7.3: Mendel learned about heredity by conducting experiments.

What do parents “give” their offspring that confers similarity? It wasn’t until the mid-1800s that any real headway was made on answering this question. At that time, Gregor Mendel, a monk living in what is now the Czech Republic, conducted studies that not only shed light on this question but practically answered it completely. Mendel understood the essence of the genetics puzzle and set out to piece it all together.

When Mendel turned to questions about heredity, there were no obvious answers. One idea that had been popular since the late 1600s suggested that an entire pre-made human—albeit a tiny one—was contained in every sperm cell (FIGURE 7-7). Though imaginative, this idea could not explain why children resemble both their mothers and their fathers, not just their fathers. Another popular idea suggested that offspring reflect a simple blending of their two parents’ traits by blending of the blood. But how then, could brown-eyed parents give birth to blue-eyed children?

Sometimes scientific breakthroughs are made because a new technique is invented or a lucky observation is made by chance. Neither played a role in Mendel’s success. He didn’t do anything radically new, but simply applied the tried-and-true process of methodical experimentation and scientific thinking (as described in Chapter 1). In particular, three features of Mendel’s research were critical to its success (FIGURE 7-8).

• 1. He chose a good organism to study: the garden pea. It’s not that Mendel had a particular fondness for vegetables. Moreover, his goals were to understand inheritance in all organisms, not just plants. But cats and dogs or even mice wouldn’t have served his purposes very well, because they would have been too hard to take care of in the large numbers he required—thousands and thousands of individuals. Humans, too, would have made a terrible study organism. We take too long to breed (and won’t produce offspring on command). Pea plants, on the other hand, were simply the right tool. They are relatively easy to fertilize manually by “pollen dusting.” A single cross—the process in which male pollen (carrying sperm) is used to fertilize eggs—produces numerous offspring. In addition, pea plants reproduce quickly, so Mendel could conduct experiments that included multiple generations.
  
• 2. Mendel chose to focus on easily categorized traits like shape and color. For instance, all peas of the variety that Mendel studied are either round or wrinkled in shape, with nothing in between. In addition, all peas are either yellow or green in color, never any intermediate shade. In all, Mendel looked at seven different traits of the pea plants, but for each trait only two variants ever appeared. Mendel and his research assistants could easily observe and unambiguously identify the trait variants.
• 3. Mendel began his studies by first repeatedly breeding together similar plants until he had many distinct populations, each of which was unvarying for a particular trait. He described these plants as true-breeding for that trait because they always produced offspring with the same variant of the trait as the parents. For example, when true-breeding round-pea plants were crossed together, they always produced plants with round peas. True-breeding purple-flowered pea plants always produced purple-flowered offspring, while true-breeding white-flowered pea plants always produced white-flowered offspring. It took a lot of prep work to establish these populations, but once Mendel had them, he was in a position to set up all of the different crosses that enabled him to piece together the genetics puzzle.
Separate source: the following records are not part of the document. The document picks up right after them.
(* ===== verification/DeltaFacts.v ===== *)
(** * Facts about block deltas

    A delta is the map of its rows with their sizes, and a split cuts the map in
    pieces that are not empty.  A row that crosses half of the limit ends up in
    the lower piece, and one larger than a block cannot be split off. *)

From S2P Require Import Prelude Setsum Storage Types BTree BlockKey BlockDelta Block.

#[local] Open Scope Z_scope.

(** ** Sums over maps *)

Section Sums.
Context {A V : Type} {O : Ordered A} {OL : OrderedLaws A} (f : A -> V -> Z).

Definition bt_sum (m : btree A V) : Z := foldr (fun x acc => f x.1 x.2 + acc) 0 m.

Lemma bt_sum_app m1 m2 : bt_sum (m1 ++ m2) = bt_sum m1 + bt_sum m2.
Proof. unfold bt_sum. induction m1 as [|x m1 IH]; cbn in *; [done|]. lia. Qed.

Lemma bt_sum_insert k v m : bt_get k m = None -> bt_sum (bt_insert k v m) = bt_sum m + f k v.
Proof.
  unfold bt_sum. induction m as [|[k' v'] m IH]; cbn; [lia|]. destruct (cmp k k'); [done|cbn; lia|].
  intros Hg%IH. cbn in *. lia.
Qed.

Lemma bt_sum_remove k v m : bt_get k m = Some v -> bt_sum (bt_remove k m) = bt_sum m - f k v.
Proof.
  unfold bt_sum. induction m as [|[k' v'] m IH]; cbn; [done|]. destruct (cmp k k') eqn:Hc; [|done|].
  - apply cmp_eq in Hc as ->. intros [= ->]. lia.
  - intros Hg%IH. cbn in *. lia.
Qed.
End Sums.
Arguments bt_sum {A V} f m : simpl never.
Once he had obtained his groups of true-breeding plants, Mendel began a straightforward process of experimentation. He crossed plants with different traits—for example, he crossed plants with green peas and plants with yellow peas—and observed large numbers of their offspring, counting the number of plants that produced green peas and the number of plants that produced yellow peas. (This cross, written as “green × yellow cross,” always resulted in plants that produced only yellow peas.) Mendel devised a hypothesis that would explain his observations and generate predictions about the outcomes of further crosses. Then he conducted those crosses to see whether the predictions generated by his hypothesis were borne out.

There was a simple elegance to Mendel’s work: from his predictions he articulated simple questions that could be answered by his experiments. For example, “If I cross a plant that produces wrinkled peas with a plant that produces smooth peas, will the offspring plants produce wrinkled or smooth peas?” His crosses would come out either one way or the other. Everything was black and white. This process of performing well-thought-out, rigorous experiments was a radical innovation for biology. We explore his results in the next section and see that they allowed Mendel to clearly and definitively describe how the traits he studied were inherited.